Neutral tryptophan ( •Trp) and tyrosine (TyrO •) radicals are repaired by certain flavonoids in buffer, in micelles and in human serum albumin (HSA) with corresponding formation of semioxidized flavonoid radicals. In deaerated buffer, •Trp but not TyrO • radicals react with catechin. In micelles, quercetin and rutin repair both •Trp and TyrO • radicals. In addition to amino acid reactivity, microenvironmental factors and nature of the flavonoids govern this repair. Electron transfer efficiencies from quercetin to negatively charged •Trp radicals are 100% in the micellar pseudophases of positively charged cetyltrimethylammonium bromide, (CTAB), and neutral Triton X100 (TX100), but 55% in negatively charged sodium dodecyl sulfate (SDS). In oxygen-saturated CTAB micelles, quercetin also reacts with the superoxide radical anion.
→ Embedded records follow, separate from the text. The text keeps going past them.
(* ===== verification/PoolLemmas.v ===== *)
(** * Lemmas on the template pool

    What the file-system calls touch, the well-formedness of the available
    map, and depth arithmetic. *)
From S2P Require Import Prelude Strs Storage Types Disk Pool.

Section frames.
Context `{TemplateCodec}.

(** The in-memory part of the pool is the same. *)
Record same_pool (w w' : World) : Prop := {
  sp_avail : avail w' = avail w;
  sp_refills : refills w' = refills w;
  sp_restores : restores w' = restores w;
  sp_in_use : in_use w' = in_use w;
  sp_ready : ready w' = ready w
}.

(** Only the directory [d] and the outcome list may differ. *)
Definition touches (d : DirKey) (w w' : World) : Prop :=
  same_pool w w' ∧ ∀ d', d' ≠ d → disk w' !! d' = disk w !! d'.

#[global] Instance same_pool_preorder : PreOrder same_pool.
Proof. split; [by split|]. intros ??? [] []; split; congruence. Qed.

#[global] Instance touches_preorder d : PreOrder (touches d).
Proof.
  split.
  - intros w. by split.
  - intros w1 w2 w3 [S1 D1] [S2 D2]. split; [by transitivity w2|].
    intros d' Hd. rewrite D2 by done. by apply D1.
Qed.

(** No call fails for an outside reason. *)
Definition fault_free (w : World) : Prop := Forall (λ o, o = IoOk) (io w).
End frames.

(** Symbolic execution of one file-system call. *)
Ltac io_cases :=
  intros;
  repeat match goal with
  | E : _ = Some _ |- _ =>
      progress (unfold create_dir_all, remove_dir_all, write_consumed_marker, remove_marker,
        marker_exists, dir_exists, save, load, io_next in E; munfold; simpl in E)
  end;
  repeat (msplit; simplify_eq/=).

(** ... and its effect on the other directories. *)
Ltac io_frame :=
  io_cases; (split; [by split|]); intros; simpl; repeat case_match; try done;
  first [ by rewrite lookup_insert_ne | by rewrite lookup_delete_ne | by rewrite lookup_alter_ne ].

Section calls.
Context `{TemplateCodec}.
Implicit Types (w : World) (d : DirKey).

Lemma create_dir_all_touches d w r w' : create_dir_all d w = Some (r, w') → touches d w w'.
Proof. io_frame. Qed.
Lemma remove_dir_all_touches d w r w' : remove_dir_all d w = Some (r, w') → touches d w w'.
Proof. io_frame. Qed.
Lemma write_consumed_marker_touches d w r w' :
  write_consumed_marker d w = Some (r, w') → touches d w w'.
Proof. io_frame. Qed.
Lemma remove_marker_touches d w r w' : remove_marker d w = Some (r, w') → touches d w w'.
Proof. io_frame. Qed.
Lemma marker_exists_touches d w r w' : marker_exists d w = Some (r, w') → touches d w w'.
Proof. io_frame. Qed.
Lemma save_touches t d w r w' : save t d w = Some (r, w') → touches d w w'.
Proof. io_frame. Qed.

(** No file-system call panics. *)
Lemma create_dir_all_total d w : is_Some (create_dir_all d w).
Proof.
  unfold create_dir_all, io_next. munfold. destruct (io w) as [|[]]; simpl; eauto.
Qed.
Lemma remove_dir_all_total d w : is_Some (remove_dir_all d w).
Proof.
  unfold remove_dir_all, io_next. munfold. destruct (io w) as [|[]]; simpl; eauto;
    destruct (disk w !! d); eauto.
Qed.
Lemma write_consumed_marker_total d w : is_Some (write_consumed_marker d w).
Proof.
  unfold write_consumed_marker, io_next. munfold. destruct (io w) as [|[]]; simpl; eauto;
    destruct (disk w !! d); eauto.
Qed.
Lemma remove_marker_total d w : is_Some (remove_marker d w).
Proof.
  unfold remove_marker, io_next. munfold. destruct (io w) as [|[]]; simpl; eauto;
    destruct (disk w !! d) as [[? []]|]; eauto.
Qed.
Lemma save_total t d w : is_Some (save t d w).
Proof.
  unfold save, io_next. munfold. destruct (io w) as [|[]]; simpl; eauto;
    destruct (disk w !! d); eauto.
Qed.

(** A successful marker write is on disk. *)
Lemma write_consumed_marker_ok d w w' :
  write_consumed_marker d w = Some (Ok tt, w') →
  ∃ x, disk w !! d = Some x ∧ disk w' = <[d := mkDir (d_meta x) true]> (disk w).
Proof. io_cases; eauto. Qed.

Lemma remove_dir_all_ok d w w' :
  remove_dir_all d w = Some (Ok tt, w') → disk w' = delete d (disk w).
Proof. by io_cases. Qed.
End calls.

(** ** The available map *)
Definition listed (t : PooledTemplate) (m : gmap TemplateKey (list PooledTemplate)) : Prop :=
  ∃ k q, m !! k = Some q ∧ t ∈ q.

(** Every template is in the queue of its key, ids are unique across the
    whole pool, and no Continuation template is listed. *)
Record avail_ok (m : gmap TemplateKey (list PooledTemplate)) : Prop := {
  ao_key : ∀ k q t, m !! k = Some q → t ∈ q → pt_key t = k;
  ao_kind : ∀ k q t, m !! k = Some q → t ∈ q → snapshot_type t ≠ Continuation;
  ao_nodup : ∀ k q, m !! k = Some q → NoDup (pt_id <$> q);
  ao_ids : ∀ k k' q q' t t', m !! k = Some q → m !! k' = Some q' → t ∈ q → t' ∈ q' →
    pt_id t = pt_id t' → k = k'
}.

Definition fresh_id (id : string) (m : gmap TemplateKey (list PooledTemplate)) : Prop :=
  ∀ t, listed t m → pt_id t ≠ id.


Lemma avail_ok_shrink m m' :
  avail_ok m →
  (∀ k q', m' !! k = Some q' → ∃ q, m !! k = Some q ∧ q' `sublist_of` q) →
  avail_ok m'.
Proof.
  intros [K1 K2 K3 K4] Hs.
  assert (∀ k q' t, m' !! k = Some q' → t ∈ q' → ∃ q, m !! k = Some q ∧ t ∈ q) as Hin.
  { intros k q' t Hk Ht. destruct (Hs k q' Hk) as (q & Hq & Hsub).
    exists q. split; [done|]. by eapply elem_of_sublist. }
  split.
  - intros k q' t Hk Ht. destruct (Hin _ _ _ Hk Ht) as (q & ? & ?). eauto.
  - intros k q' t Hk Ht. destruct (Hin _ _ _ Hk Ht) as (q & ? & ?). eauto.
  - intros k q' Hk. destruct (Hs k q' Hk) as (q & Hq & Hsub).
    eapply sublist_NoDup; [exact (K3 k q Hq)|]. by apply fmap_sublist.
  - intros k k' q q' t t' Hk Hk' Ht Ht' E.
    destruct (Hin _ _ _ Hk Ht) as (r & ? & ?). destruct (Hin _ _ _ Hk' Ht') as (r' & ? & ?).
    eauto.
Qed.

Lemma avail_ok_empty : avail_ok ∅.
Proof. split; intros *; rewrite lookup_empty; done. Qed.

Lemma avail_ok_unlist id m : avail_ok m → avail_ok (unlist id m).
Proof.
  intros Hok. eapply avail_ok_shrink; [done|]. intros k q'. unfold unlist.
  rewrite lookup_fmap. intros (q & Hq & ->)%fmap_Some. exists q. split; [done|].
  apply retain_sublist.
Qed.

Lemma avail_ok_insert_sub k q q' m :
  avail_ok m → m !! k = Some q → q' `sublist_of` q → avail_ok (<[k := q']> m).
Proof.
  intros Hok Hk Hs. eapply avail_ok_shrink; [done|]. intros k' r.
  rewrite lookup_insert. case_decide as E; [|eauto]. intros [= <-]. subst. eauto.
Qed.

Lemma avail_ok_alter_retain p k m : avail_ok m → avail_ok (alter (retain p) k m).
Proof.
  intros Hok. eapply avail_ok_shrink; [done|]. intros k' q'. rewrite lookup_alter.
  case_decide; [|eauto]. intros (q & Hq & ->)%fmap_Some. subst. exists q.
  split; [done|]. apply retain_sublist.
Qed.

Lemma listed_push_back t u m : listed u (push_back t m) ↔ listed u m ∨ u = t.
Proof.
  unfold push_back, listed. split.
  - intros (k & q & Hk & Hu). rewrite lookup_insert in Hk. case_decide as E.
    + injection Hk as <-. apply elem_of_app in Hu as [Hu|Hu%list_elem_of_singleton]; [|by right].
      destruct (m !! pt_key t) eqn:E'; simpl in Hu; [|by apply elem_of_nil in Hu].
      left. eauto.
    + left. eauto.
  - intros [(k & q & Hk & Hu)| ->].
    + destruct (decide (pt_key t = k)) as [<-|Hne].
      * exists (pt_key t), (q ++ [t]). rewrite Hk, lookup_insert_eq. simpl.
        split; [done|]. apply elem_of_app. by left.
      * exists k, q. by rewrite lookup_insert_ne.
    + eexists (pt_key t), _. rewrite lookup_insert_eq. split; [done|].
      apply elem_of_app. right. by left.
Qed.

Lemma avail_ok_push_back t m :
  avail_ok m → snapshot_type t ≠ Continuation → fresh_id (pt_id t) m → avail_ok (push_back t m).
Proof.
  intros [K1 K2 K3 K4] Hkind Hfresh. unfold push_back.
  assert (∀ k q u, <[pt_key t := default [] (m !! pt_key t) ++ [t]]> m !! k = Some q → u ∈ q →
            (u = t ∧ k = pt_key t) ∨ (∃ q', m !! k = Some q' ∧ u ∈ q')) as Hin.
  { intros k q u Hk Hu. rewrite lookup_insert in Hk. case_decide as E; [|by right; eauto].
    injection Hk as <-. subst. apply elem_of_app in Hu as [Hu|Hu%list_elem_of_singleton]; [|by left].
    right. destruct (m !! pt_key t) eqn:E'; simpl in Hu; [eauto|by apply elem_of_nil in Hu]. }
  split.
  - intros k q u Hk Hu. destruct (Hin _ _ _ Hk Hu) as [[-> ->]|(q' & ? & ?)]; eauto.
  - intros k q u Hk Hu. destruct (Hin _ _ _ Hk Hu) as [[-> ->]|(q' & ? & ?)]; eauto.
  - intros k q Hk. rewrite lookup_insert in Hk. case_decide as E; [|eauto].
    injection Hk as <-. subst. rewrite fmap_app. apply NoDup_app. split_and!.
    + destruct (m !! pt_key t) eqn:E'; simpl; [by eapply K3|constructor].
    + intros x (u & -> & Hu)%list_elem_of_fmap Hx.
      simpl in Hx. apply list_elem_of_singleton in Hx.
      destruct (m !! pt_key t) eqn:E'; simpl in Hu; [|by apply elem_of_nil in Hu].
      eapply Hfresh; [|done]. unfold listed. eauto.
    + apply NoDup_singleton.
  - intros k k' q q' u u' Hk Hk' Hu Hu' E.
    destruct (Hin _ _ _ Hk Hu) as [[-> ->]|(r & ? & ?)];
      destruct (Hin _ _ _ Hk' Hu') as [[-> ->]|(r' & ? & ?)]; try done.
    + exfalso. eapply Hfresh; [|symmetry; exact E]. unfold listed. eauto.
    + exfalso. eapply Hfresh; [|exact E]. unfold listed. eauto.
    + eauto.
Qed.

(** Two listed templates with one id are one template. *)
Lemma listed_inj m t t' :
  avail_ok m → listed t m → listed t' m → pt_id t = pt_id t' → t = t'.
Proof.
  intros [K1 K2 K3 K4] (k & q & Hk & Ht) (k' & q' & Hk' & Ht') E.
  assert (k = k') as <- by eauto. rewrite Hk in Hk'. injection Hk' as <-.
  specialize (K3 k q Hk). apply list_elem_of_lookup in Ht as [i Hi], Ht' as [j Hj].
  assert (i = j) as ->; [|congruence].
  eapply NoDup_lookup; [exact K3| |]; rewrite list_lookup_fmap; [by rewrite Hi|].
  rewrite Hj. simpl. by rewrite E.
Qed.

Lemma listed_unlist id u m : listed u (unlist id m) ↔ listed u m ∧ pt_id u ≠ id.
Proof.
  unfold listed, unlist. split.
  - intros (k & q & Hk & Hu). rewrite lookup_fmap in Hk. apply fmap_Some in Hk as (q' & Hq & ->).
    apply elem_of_retain in Hu as [Hu Hp]. split; [eauto|].
    intros <-. by rewrite bool_decide_true in Hp.
  - intros ((k & q & Hk & Hu) & Hne). eexists k, _. rewrite lookup_fmap, Hk. split; [done|].
    apply elem_of_retain. split; [done|]. by rewrite bool_decide_false.
Qed.

Section all_templates.
Context `{HashOrder}.

Lemma elem_of_all_templates m t : t ∈ all_templates m ↔ listed t m.
Proof.
  unfold all_templates, listed. rewrite list_elem_of_join. setoid_rewrite elem_of_hash_values.
  split; intros (q & Hq); [destruct Hq as (Ht & k & Hk)|destruct Hq as (q' & Hk & Ht)]; eauto.
Qed.

Lemma get_template_Some `{TemplateCodec} id w t :
  get_template id w = Some t → listed t (avail w) ∧ pt_id t = id.
Proof.
  unfold get_template. intros [Ht Hb]%find_first_Some. apply bool_decide_eq_true in Hb.
  by rewrite <- elem_of_all_templates.
Qed.

(** ** Depth *)
Definition depth_of (m : gmap TemplateKey (list PooledTemplate)) : nat :=
  nat_sum (length <$> (map_to_list m).*2).

Lemma total_depth_of `{TemplateCodec} w : total_depth w = depth_of (avail w).
Proof. unfold total_depth, depth_of, hash_values. by rewrite hash_iter_perm. Qed.

Lemma length_all_templates m : length (all_templates m) = depth_of m.
Proof.
  unfold all_templates, depth_of, hash_values. rewrite <- hash_iter_perm.
  generalize ((hash_iter m).*2). intros l. rewrite length_join.
  induction l as [|q l IH]; [done|]. csimpl. lia.
Qed.
End all_templates.

Lemma depth_of_insert_new k q m :
  m !! k = None → depth_of (<[k := q]> m) = length q + depth_of m.
Proof. intros Hk. unfold depth_of. by rewrite map_to_list_insert. Qed.

Lemma depth_of_delete k q m :
  m !! k = Some q → depth_of m = length q + depth_of (delete k m).
Proof.
  intros Hk. rewrite <- (insert_delete_id m k q Hk) at 1.
  apply depth_of_insert_new, lookup_delete_eq.
Qed.

Lemma depth_of_insert k q q' m :
  m !! k = Some q → depth_of (<[k := q']> m) + length q = depth_of m + length q'.
Proof.
  intros Hk. rewrite (depth_of_delete k q m Hk), <- insert_delete_eq.
  rewrite depth_of_insert_new by apply lookup_delete_eq. lia.
Qed.

Lemma depth_of_push_back t m : depth_of (push_back t m) = depth_of m + 1.
Proof.
  unfold push_back. destruct (m !! pt_key t) as [q|] eqn:E; simpl.
  - pose proof (depth_of_insert _ _ (q ++ [t]) _ E) as Hd. rewrite length_app in Hd. simpl in Hd. lia.
  - rewrite depth_of_insert_new by done. simpl. lia.
Qed.

Lemma retain_one l t :
  NoDup (pt_id <$> l) → t ∈ l →
  length (retain (λ x, negb (bool_decide (pt_id x = pt_id t))) l) + 1 = length l.
Proof.
  induction l as [|x l IH]; intros Hn Ht; [by apply elem_of_nil in Ht|].
  simpl in Hn. apply NoDup_cons in Hn as [Hx Hn]. simpl.
  apply elem_of_cons in Ht as [->|Ht].
  - rewrite bool_decide_true by done. simpl. rewrite retain_id; [lia|].
    intros y Hy. rewrite bool_decide_false; [done|]. intros E. apply Hx. rewrite <- E.
    by apply list_elem_of_fmap_2.
  - rewrite bool_decide_false.
    + simpl. rewrite IH by done. done.
    + intros E. apply Hx. rewrite E. by apply list_elem_of_fmap_2.
Qed.

(** Removing a listed id touches one queue only. *)
Lemma unlist_insert t k q m :
  avail_ok m → m !! k = Some q → t ∈ q →
  unlist (pt_id t) m = <[k := retain (λ x, negb (bool_decide (pt_id x = pt_id t))) q]> m.
Proof.
  intros Hok Hk Ht. apply map_eq. intros k'. unfold unlist. rewrite lookup_fmap, lookup_insert.
  case_decide as E; [subst; by rewrite Hk|].
  destruct (m !! k') as [q'|] eqn:E'; simpl; [|done]. f_equal. apply retain_id.
  intros x Hx. rewrite bool_decide_false; [done|]. intros Eid. apply E.
  eapply (ao_ids m Hok k k' q q' t x); eauto.
Qed.

Lemma depth_of_unlist t m :
  avail_ok m → listed t m → depth_of (unlist (pt_id t) m) + 1 = depth_of m.
Proof.
  intros Hok (k & q & Hk & Ht). rewrite (unlist_insert t k q) by done.
  pose proof (depth_of_insert k q (retain (λ x, negb (bool_decide (pt_id x = pt_id t))) q) m Hk).
  pose proof (retain_one q t (ao_nodup m Hok k q Hk) Ht). lia.
Qed.

Lemma depth_of_unlist_le id m : depth_of (unlist id m) ≤ depth_of m.
Proof.
  unfold depth_of, unlist. rewrite map_to_list_fmap.
  induction (map_to_list m) as [|[k q] l IH]; csimpl; [done|].
  pose proof (length_retain_le (λ x, negb (bool_decide (pt_id x = id))) q). lia.
Qed.

Lemma unlist_not_listed id m : fresh_id id m → unlist id m = m.
Proof.
  intros Hf. apply map_eq. intros k. unfold unlist. rewrite lookup_fmap.
  destruct (m !! k) as [q|] eqn:E; simpl; [|done]. f_equal. apply retain_id.
  intros x Hx. rewrite bool_decide_false; [done|]. apply Hf. unfold listed. eauto.
Qed.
When bound to domain IIA of HSA, quercetin repairs, by intra- or intermolecular encounter, less than 20% of oxidative damage to HSA. Quercetin can also repair freely circulating oxidized molecules with repair efficiencies falling to 7% for oxidized •Trp, Tyr and α-MSH and to less than 2% for urate radical. This limited effectiveness is attributed both to the inaccessibility of bound quercetin and rutin toward radicals of circulating molecules and to the diffusion-controlled recombination of these radicals.